(* ===== verification/FileSpec.v ===== *)
(** * Files refine byte sequences

    The calls on an open file against their specification: a file is a list
    of bytes; reads take from it, writes overlay it, truncation cuts it or
    extends it with zeros. *)

From S2P Require Import Prelude Blkio Blktable Object Inode InodeInv File FileSafe.

Open Scope pfs_scope.

(** ** The specification *)
Definition zeros (n : Z) : list Z := replicate (Z.to_nat n) 0.
Definition size (c : list Z) : Z := Z.of_nat (length c).
Definition pread_spec (c : list Z) (off len : Z) : list Z := take (Z.to_nat len) (drop (Z.to_nat off) c).
Definition pwrite_spec (c : list Z) (off : Z) (buf : list Z) : list Z :=
  take (Z.to_nat off) c ++ zeros (off - size c) ++ buf ++ drop (Z.to_nat (off + size buf)) c.
Definition extend (c : list Z) (n : Z) : list Z := c ++ zeros (n - size c).
Definition truncate_spec (c : list Z) (n : Z) : list Z := take (Z.to_nat n) (extend c n).

Lemma size_pos c : 0 <= size c.
Proof. unfold size. lia. Qed.
Lemma nth_extend c n o : nth o (extend c n) 0 = nth o c 0.
Proof.
  unfold extend, zeros. destruct (decide (o < length c)%nat); [by rewrite app_nth1 by lia|].
  rewrite app_nth2, nth_zeros by lia. by rewrite nth_overflow by lia.
Qed.
Lemma size_extend c n : size (extend c n) = Z.max (size c) n.
Proof. unfold extend, zeros, size. rewrite length_app, length_replicate. lia. Qed.
Lemma nth_truncate c n o : 0 <= n -> nth o (truncate_spec c n) 0 = if (o <? Z.to_nat n)%nat then nth o c 0 else 0.
Proof.
  intros Hn. unfold truncate_spec. destruct (Nat.ltb_spec o (Z.to_nat n)).
  - rewrite nth_take by lia. apply nth_extend.
  - apply nth_overflow. rewrite length_take. lia.
Qed.
Lemma size_truncate c n : 0 <= n -> size (truncate_spec c n) = n.
Proof. intros Hn. unfold truncate_spec, size. rewrite length_take. pose proof (size_extend c n) as E. unfold size in E. lia. Qed.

What needs to be done >> Reproduce, exactly and without additions, the run of lines from the start of the listing above to the line bearing "From S2P Require", inclusive.

Reply >>
(* ===== verification/FileSpec.v ===== *)
(** * Files refine byte sequences

    The calls on an open file against their specification: a file is a list
    of bytes; reads take from it, writes overlay it, truncation cuts it or
    extends it with zeros. *)

From S2P Require Import Prelude Blkio Blktable Object Inode InodeInv File FileSafe.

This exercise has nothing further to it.